残念ながら、粉瘤は自然治癒する可能性は非常に低いと言えます。粉瘤の中の内容物は蓄積されているのもなので、体の外に排出することが難しいのです。アテロームをニキビと間違えたり、単なるデキモノだと勘違いしてつぶしてしまうとする場合がありますが、それは間違った対処法です。

アテロームの検査方法

アテロームの治療は、基本的には皮膚科などの専門病院に行き、まずは本当に「アテローム」なのかを調べて貰う必要があります。その診断は難しいものではなく、超音波機器などで袋の構造が何かを見れば比較的すぐに診断してもらうことができます。よくあるトラブルだからと自己判断せず、しっかりと診てもらうことで、早期発見・早期治療することがアテロームの治療ではとても大切なことです。

アテロームって悪性化することはあるの?

アテロームは「良性の皮膚腫瘍」と言われていますが、前項で述べたように袋の中に垢などが溜まっていき、どんどん大きくなっていく可能性があることが特徴です。

アテロームは悪性化するのか

おおきくなるにつれて悪性化を考える方もいるかもしれません。しかし、アテロームは基本的に悪性化することはほとんどないと言われています。ところが、ごくまれにアテロームが悪性化したという報告があるのも事実です。中高年齢層の男性のおしり部分に生じたものが悪性化することが多いと言われているので、もし心当たりがあるならば早めに受診することをお勧めします。

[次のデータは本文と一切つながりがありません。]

Lemma section_inv w c w' : Inv w -> do_section w c = Some w' -> Inv w'.
Proof.
  intros Hi Hs. destruct (of_writer c) eqn:Hc; [by eapply writer_section|]. pose proof (i_phase _ Hi) as [_ Hph].
  assert (forall l n (i : Z), w.(opening) = l -> l !! n = Some i -> w.(phase) <> Down) as Hop.
  { intros l n i <- Hn Hp. unfold phase_ok in Hph. rewrite Hp in Hph. destruct Hph as (_ & Ho & _). by rewrite Ho in Hn. }
  destruct c; try discriminate Hc; cbn in Hs; clear Hc.
  - destruct w.(writer) eqn:Hw, w.(phase) eqn:Hp; try done. pose proof (create_section w Hi Hp) as Hc.
    destruct (run (create true) w) as [wr w1]. by injection Hs as <-.
  - destruct w.(writer) as [wr|] eqn:Hw, w.(phase) eqn:Hp; try done. destruct (decide (newer wr w)) as [Hn|]; [|done].
    pose proof (close_rename_section w wr keep_data_on_error Hi Hp Hw Hn) as Hc.
    destruct (run (close_rename wr) w) as [[ret [old new]] w1]. destruct (ok ret); by injection Hs as <-.
  - destruct w.(phase) eqn:Hp; try by destruct w.(writer).
    assert (w' = (run (ref new_index) (w <| phase := Reffed old_index new_index |>)).2) as -> by (destruct w.(writer); by injection Hs as <-).
    by apply close_ref_section.
  - destruct w.(phase) eqn:Hp; try by destruct w.(writer).
    assert (w' = (run (close_switch old_index new_index) w).2 <| phase := Switched old_index |>) as -> by (destruct w.(writer); by injection Hs as <-).
    by apply close_switch_section.
  - destruct w.(phase) eqn:Hp; try by destruct w.(writer).
    assert (w' = drop_ref old_index (w <| phase := Free |>)) as -> by (destruct w.(writer); by injection Hs as <-).
    by apply close_unref_section.
  - destruct (doomed w !! n) as [i|] eqn:Hn; [|by destruct w.(writer)].
    assert (w' = (run (destroy_old i) w).2 <| doomed := delete n w.(doomed) |>) as -> by (destruct w.(writer); by injection Hs as <-).
    apply destroy_section; [done| |done]. intros Hp. unfold phase_ok in Hph. rewrite Hp in Hph.
    destruct Hph as (_ & _ & _ & Hd & _). by rewrite Hd in Hn.
  - assert (w.(phase) <> Down) as Hp by (intros Hp; rewrite Hp in Hs; by destruct w.(writer)).
    pose proof (open_locked_section w Hi Hp) as Ho.
    destruct (run open_locked w) as [i w1]. assert (w' = match i with Some i => w1 <| opening := i :: w1.(opening) |> | None => w1 end) as ->; [|done].
    destruct w.(writer), w.(phase); first [done|by injection Hs as <-].
  - destruct (opening w !! n) as [i|] eqn:Hn; [|by destruct w.(writer)].
    pose proof (open_read_section w n i Hi (Hop _ n i eq_refl Hn) Hn) as Ho. destruct (run (open_read i) w) as [r w1].
    assert (w' = match r with Some r => w1 <| opening := delete n w1.(opening) |> <| readers := (i, r) :: w1.(readers) |> | None => w1 end) as ->; [|done].
    destruct w.(writer); by injection Hs as <-.
  - destruct (opening w !! n) as [i|] eqn:Hn; [|by destruct w.(writer)].
    assert (w' = drop_ref i (w <| opening := delete n w.(opening) |>)) as -> by (destruct w.(writer); by injection Hs as <-).
    apply open_failed_section; [done|by apply (Hop _ n i eq_refl)|done].
  - destruct (readers w !! n) as [[i r]|] eqn:Hn; [|by destruct w.(writer)].
    assert (w.(phase) <> Down) as Hp.
    { intros Hp. unfold phase_ok in Hph. rewrite Hp in Hph. destruct Hph as (_ & _ & Hr & _). by rewrite Hr in Hn. }
    pose proof (close_reader_section w n i r Hi Hp Hn) as Hc. destruct (run (reader_snapshot_index r) w) as [j w1].
    assert (w' = drop_ref j (w1 <| readers := delete n w1.(readers) |>)) as ->; [|done]. destruct w.(writer); by injection Hs as <-.
  - pose proof (restart_section w outcomes Hi) as Hr. destruct (run init _) as [rc w1].
    assert (w' = if ok rc then note (last_index w1) (w1 <| phase := Free |>) else restarted [] w1) as ->; [|done].
    destruct w.(writer), w.(phase); first [done|by injection Hs as <-].
Qed.

Lemma reachable_storage_inv w : reachable w -> Inv w.
Proof.
  apply (rtc_ind_r Inv blank); [apply blank_inv|]. intros w1 w2 _ [c Hc] Hi. by eapply section_inv.
Qed.

(** ** What a section leaves alone *)
Abbreviation disk_of w := (w.(st).(fs)).

Lemma run_view {A} D (m : StoreM A) w k : Inv w -> obeys (store_touches D) (fun _ => True) m -> ~ D (Snap k) ->
  view_of (disk_of (run m w).2) (Snap k) = view_of (disk_of w) (Snap k).
Proof.
  intros Hi Hm HD. destruct (Hm w.(st)) as [[_ Ht] _]. unfold run, state_of in *. destruct (m w.(st)) as [[a s] ev].
  apply (touches_view D); [done|apply Hi|done].
Qed.

Lemma ref_disk i w : disk_of (run (ref i) w).2 = disk_of w.
Proof. done. Qed.
Lemma drop_ref_disk i w : disk_of (drop_ref i w) = disk_of w.
Proof.
  unfold drop_ref, run, unref_locked, mbind, M_bind, get, mret, M_ret, set_storage, modify.
  destruct (_ref_map _ !! i) as [n|]; [|done]. destruct (n - 1 =? 0); done.
Qed.
Lemma close_switch_disk old new w : disk_of (run (close_switch old new) w).2 = disk_of w.
Proof.
  unfold run, close_switch, check_that, mbind, M_bind, get, set_storage, modify, when, emit. by destruct (negb _).
Qed.
Lemma open_locked_disk w : disk_of (run open_locked w).2 = disk_of w.
Proof. unfold run, open_locked, mbind, M_bind, get, mret, M_ret. by destruct (negb _). Qed.

Lemma close_rename_view w wr k : Inv w -> w.(phase) = Free -> w.(writer) = Some wr -> newer wr w -> (0 < total w k)%nat ->
  view_of (disk_of (run (close_rename wr) w).2) (Snap k) = view_of (disk_of w) (Snap k).
Proof.
  intros Hi Hp Hwr Hn Hk. pose proof (i_writer _ Hi wr Hwr) as Hpath.
  assert (k <= last_index w) as Hle by (destruct (i_last _ Hi k Hk) as [_ [?|[o Ho]]]; [done|congruence]).
  pose proof (close_rename_spec wr w.(st) [] Hpath) as Hspec. unfold wpt, run, value_of, state_of in *.
  destruct (close_rename wr w.(st)) as [[[ret [old new]] s] ev]. cbn [fst snd] in *. destruct Hspec as [_ Hspec].
  assert (forall f f' new, touches (closing new) f f' -> wf f -> last_index w < new -> view_of f' (Snap k) = view_of f (Snap k)) as Hcl.
  { intros f f' n Ht Hw Hlt. apply (touches_view (closing n)); [done|done|]. intros [?|[= ?]]; [done|lia]. }
  destruct (ok ret); [|destruct Hspec as [[He Ht]| ->]; [by apply (Hcl _ _ _ Ht); [apply Hi|apply Hn]|done]].
  destruct Hspec as (He & -> & -> & f1 & x & Ht & Hrn & _). specialize (Hn He).
  transitivity (view_of f1 (Snap k)); [|by apply (Hcl _ _ _ Ht); [apply Hi|]].
  cbn. rewrite (view_renamed f1 s.(fs) _ x) by done. by rewrite decide_False by (intros [= ?]; lia).
Qed.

アテロームは身体のどの部分にでもできる可能性のある腫瘍ですが、顔・首・背中・耳の後ろなどによくできやすい傾向があります。ですから、何か変化を感じたら自分でつぶすなど対処しようとはせずに、専門医の診断を受けるようにしてください。病院で摘出してもらったものは病理検査をすることができるので、今できている腫瘍が悪性なのかをしっかり調べてもらうことができます。

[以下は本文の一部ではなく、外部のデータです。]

Lemma copy_file_spec pre k m c tr : copying c -> copied pre c -> k ∉ pre.*1 -> remote.(_file_map) !! k = Some m ->
  wpt (copy_file env k) (fun _ c' _ => copying c' /\
    ((file_good k /\ copied (pre ++ [(k, m)]) c') \/ (failed c' /\ ~ file_good k))) c tr.
Proof.
  intros Hc [Hok Hrem Hwr Hview] Hk Hm. pose proof Hc as [[C1 C1'] C2 C3 C4]. unfold copy_file, with_writer.
  do 2 wpt_step. rewrite Hwr. unfold get_file_meta at 1. cbn [w_table copied_table _file_map].
  rewrite not_elem_of_list_to_map_1 by done. set (a := env.(file_answer) k).
  set (bad := in_subdirectory k && negb (ok a.(sub_directory))).
  apply wpt_bind. eapply wpt_mono; [apply (set_bad_spec c bad a.(sub_directory) tr Hc); subst bad; by intros [_ ?%negb_true_iff]%andb_true_iff|].
  intros [] c1 tr1 (Hc1 & Hs1 & Hw1 & Hr1 & Hf1). do 2 wpt_step. rewrite Hr1, Hrem.
  unfold get_file_meta. rewrite Hm. cbn [default].
  destruct a.(file_cancelled) eqn:Hca.
  { unfold set_error, set_copier. wpt_go. split; [by apply copying_copier; [|apply Hc1|apply Hc1]|right]. split; [done|].
    intros (_ & Hg & _). subst a. congruence. }
  pose proof (copying_wf c1 Hc1) as Hwf1.
  assert (is_Some (c1.(store).(fs).(dirs) !! Temp)) as Hd1.
  { rewrite Hs1. unfold view_of in Hview. destruct (dirs _ !! Temp); [by eexists|done]. }
  apply wpt_bind, wpt_on_store, wpt_on_fs. eapply wpt_mono; [by apply (write_file_spec k a.(file_content)); [apply Hc1|..]|].
  intros b f2 tr2 (-> & Hs2 & Ht2 & Hv2). cbn [negb].
  pose proof (copying_fs c1 f2 Hc1 Ht2 Hs2) as Hc2. set (c2 := c1 <| store := c1.(store) <| fs := f2 |> |>) in *.
  destruct (ok a.(file_status)) eqn:Hst; cbn [negb].
  2:{ unfold set_error, set_copier. wpt_go. split; [by apply copying_copier; [|apply Hc2|apply Hc2]|right]. split.
      - unfold failed. cbn. intros He. by rewrite He in Hst.
      - intros (_ & _ & Hg). subst a. by rewrite Hg in Hst. }
  assert (writer_add_file k (Some m) (mkLocalSnapshotWriter Temp (copied_table pre) OK) =
    (OK, mkLocalSnapshotWriter Temp (copied_table (pre ++ [(k, m)])) OK)) as Hadd.
  { unfold writer_add_file, table_add_file. cbn [default w_table copied_table _file_map]. rewrite not_elem_of_list_to_map_1 by done.
    unfold copied_table. by rewrite list_to_map_snoc_new. }
  change (Datatypes.id m) with m. rewrite Hadd. set (w' := mkLocalSnapshotWriter Temp _ OK). cbn [negb].
  assert (view_of f2 Temp = Some (Holds (save_table (copied_table pre)), contents (pre ++ [(k, m)]))) as Hview2.
  { assert (contents pre !! k = None) as Hno.
    { apply not_elem_of_list_to_map_1. rewrite <- list_fmap_compose. exact Hk. }
    rewrite (Hv2 (Holds (save_table (copied_table pre)), contents pre)); [|by rewrite Hs1|done].
    unfold contents. rewrite fmap_app. cbn. by rewrite list_to_map_snoc_new by by rewrite <- list_fmap_compose. }
  assert (is_Some (f2.(dirs) !! Temp)) as Hd2 by (unfold view_of in Hview2; destruct (dirs f2 !! Temp); [by eexists|done]).
  unfold set_writer, set_copier. do 2 wpt_step. apply wpt_bind, wpt_on_store, wpt_on_fs.
  eapply wpt_mono; [by apply (sync_smooth w')|]. intros r f3 tr3 (-> & Hs3 & Ht3 & Hv3). wpt_go; [done|].
  match goal with |- copying ?x /\ _ => assert (copying x) as Hc3 end.
  { pose proof (copying_copier (c2 <| store := c2.(store) <| fs := f3 |> |>) (c2.(copier) <| _writer := Some w' |>)) as Hk3.
    apply Hk3; [by apply (copying_fs c2)|apply Hc1|]. by intros w [= <-]. }
  split; [exact Hc3|]. destruct bad eqn:Hb.
  - right. split; [exact Hf1|]. intros (Hg & _). subst bad. apply andb_true_iff in Hb as [Hin Hn]. subst a. by rewrite (Hg Hin) in Hn.
  - left. subst c1. split; [|split; [exact Hok|exact Hrem|done|exact (Hv3 _ Hview2)]]. split_and!; [|done|by apply ok_true].
    intros Hin. subst bad. rewrite Hin in Hb. by apply negb_false_iff, ok_true in Hb.
Qed.

Lemma copy_files_stop l c tr : failed c -> wpt (copy_files env l) (fun _ c' _ => c' = c) c tr.
Proof.
  intros Hf. destruct l as [|k l]; cbn [copy_files]; [by wpt_go|]. do 2 wpt_step.
  assert (copier_ok c = false) as -> by (apply not_true_iff_false; by intros He%ok_true).
  by wpt_go.
Qed.

Lemma copy_files_spec l pre c tr : copying c -> copied pre c -> walk remote.(_file_map) = pre ++ l ->
  wpt (copy_files env l.*1) (fun _ c' _ => copying c' /\
    ((Forall file_good l.*1 /\ copied (pre ++ l) c') \/ (failed c' /\ ~ Forall file_good l.*1))) c tr.
Proof.
  revert pre c tr. induction l as [|[k m] l IH]; intros pre c tr Hc Hcd Hw; cbn [fmap list_fmap fst copy_files].
  { wpt_go. split; [done|]. left. split; [constructor|by rewrite app_nil_r]. }
  assert (NoDup (pre ++ (k, m) :: l).*1) as Hnd by (rewrite <- Hw; apply walk_NoDup).
  assert (remote.(_file_map) !! k = Some m) as Hm.
  { rewrite <- (walk_map remote.(_file_map)), Hw. apply elem_of_list_to_map_1; [done|]. apply elem_of_app. right. apply list_elem_of_here. }
  assert (k ∉ pre.*1) as Hk.
  { rewrite fmap_app in Hnd. apply NoDup_app in Hnd as (_ & Hnd & _). intros Hin. apply (Hnd k Hin). apply list_elem_of_here. }
  do 2 wpt_step. assert (copier_ok c = true) as -> by (unfold copier_ok; by rewrite (cd_ok _ _ Hcd)).
  cbn [when]. apply wpt_bind. eapply wpt_mono; [by apply (copy_file_spec pre k m c)|].
  intros [] c1 tr1 [Hc1 [[Hg Hcd1]|[Hf Hb]]].
  - eapply wpt_mono; [apply (IH (pre ++ [(k, m)])); [done|done|by rewrite <- app_assoc]|].
    intros [] c2 tr2 [Hc2 [[Hg2 Hcd2]|[Hf2 Hb2]]]; (split; [done|]).
    + left. split; [by constructor|]. by rewrite <- app_assoc in Hcd2.
    + right. split; [done|]. by intros [_ ?]%Forall_cons.
  - eapply wpt_mono; [by apply copy_files_stop|]. intros [] c2 tr2 ->. split; [done|]. right. split; [done|].
    by intros [? _]%Forall_cons.
Qed.
End copy.

(** ** The storage when no call fails *)
Lemma wpt_exact {S E A} (m : M S E A) a s' ev (Q : A -> S -> list E -> Prop) s tr : m s = (a, s', ev) -> Q a s' (tr ++ ev) -> wpt m Q s tr.
Proof. unfold wpt, value_of, state_of, events_of. by intros ->. Qed.

Section exact.
Variable f : SnapFs.
Hypothesis f_smooth : f.(script) = [].

Lemma outcome_exact : outcome f = (FsOk, f, []).
Proof. unfold outcome. by rewrite f_smooth. Qed.
Lemma delete_tree_exact d : delete_tree d f = (true, f <| dirs := delete d f.(dirs) |>, []).
Proof. unfold delete_tree, mbind, M_bind, get, modify, mret, M_ret. by rewrite outcome_exact. Qed.
Lemma create_directory_exact d : f.(dirs) !! d = None -> create_directory d f = (true, set_dir d empty_dir f, []).
Proof.
  intros Hd. unfold create_directory, mbind, M_bind, get, modify, mret, M_ret, is_dir. rewrite outcome_exact. cbn. rewrite Hd.
  by rewrite bool_decide_false by by intros [].
Qed.
Lemma directory_reader_exact d x : f.(dirs) !! d = Some x -> directory_reader d f =
  (Some (filter (fun n => in_subdirectory n = false) (elements (dom x.(entries)))), f, []).
Proof. intros Hd. unfold directory_reader, mbind, M_bind, get, mret, M_ret. rewrite outcome_exact. cbn. by rewrite Hd. Qed.
Lemma rename_exact to x : f.(dirs) !! Temp = Some x -> f.(dirs) !! to = None ->
  rename Temp to f = (true, f <| dirs := <[to := x]> (delete Temp f.(dirs)) |>, []).
Proof.
  intros Hx Hto. unfold rename, mbind, M_bind, get, modify, mret, M_ret. rewrite outcome_exact. cbn. rewrite Hx, Hto. done.
Qed.
End exact.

もし、不安が大きいのであれば病理検査もお願いできるか事前に確認した上で、早めに処置するようにしていきましょう。また、アテロームが肥大化している場合は必ず皮膚科医に相談しましょう。

アテロームができたらどうすればいいの?

アテロームは自然に小さくなることはほとんどありません。腫瘍が大きくなるにつれて、中身を出せば治るかもしれないと思い、腫瘍を圧迫して中身を出そうとする人がいます。このアテロームが大きくなっている原因は、皮膚の内側に皮膚組織を持った袋ができており、そこに皮脂や角質がどんどん溜まってしまっているからです。つまり、根本的にこの袋自体を摘出しなければ完治することはまずありません。

アテロームの対処法の注意点

自分でどうにかして中身を出そうと腫瘍を刺激することで、炎症を引き起こしてしまい痛みを伴うこともあります。そうなると、治療にも余計に時間が掛かってしまうので、無理やり自分でどうにかしようとしないようにしてください。

大きな腫瘍になってしまうと外科的切除手術といって、メスを使って表面の皮膚ごと切り取ってしまわなければならないこともありえます。こういった手術は基本的には日帰りが可能ですが、アテロームができる場所によっては、できるだけ傷跡を目立たなくする必要があるでしょう。その場合、くり抜き法という比較的傷跡が小さくて済む方法があります。この術式は医師により対応できる範囲が変わってくるため、自分にあった術式かどうか診察の際に相談してみましょう。

「くり抜き法」のメリットとは

くり抜き法の最大の特徴は、傷跡が小さくて済むということです。しかも手術時間も短く、大きさによっては傷を縫わなくても良い場合もあります。日帰り手術も可能なので、忙しい人でも都合がつけやすい手術です。さらに痛みも従来の切開法に比べて非常に少ないのもポイントです。

くり抜き法手術の流れ

①切除を行うアテロームに印をつけます。
②局所麻酔をします。
③中身を出すために、専用のパンチでアテロームに孔をあけます。
④小さい場合はそのままアテロームをくり抜きます。大きい腫瘍の場合は、先に中身を出し小さくしぼんだところで袋を慎重に取り出します。
⑤腫瘍の大きさによって処置が違いますが、きれいに縫合して終了です。

注意点
アテロームが炎症を起こしている場合、くり抜き法での手術を断られることもあるようです。「くり抜き法」で治療をしたい場合は最寄りの皮膚科や形成外科などに問い合わせることが重要です。

くり抜き法が比較的簡単で誰にでもできるような紹介をしている病院がありますが、実際はしっかりとした技術が必要とされるものなので、注意しましょう。誤った方法でのくり抜き法では再発があったり、再治療になったりとトラブルに見舞われたという人も居るようです。病院を選ぶ方法として「皮膚腫瘍外科指導専門医」がいる病院やクリニックを選択するのもひとつでしょう。

まとめ

アテロームは良性とはいえ、放っておくと大きくなっていく腫瘍です。自分でつぶしても、原因となっている袋を取り出さなければ、何度でも同じことが起こります。再発の可能性が無いわけではありませんが、きちんと治療を行えばその再発率はグッと下がります。今行っている病院で不安があるならセカンドオピニオンという方法もあります。アテロームの摘出については、患者さんの意思が優先される場合がほとんどです。どうしても取りたいと思うなら、納得のいくまで説明を聞いて、最後までしっかり治療を続けるようにしてください。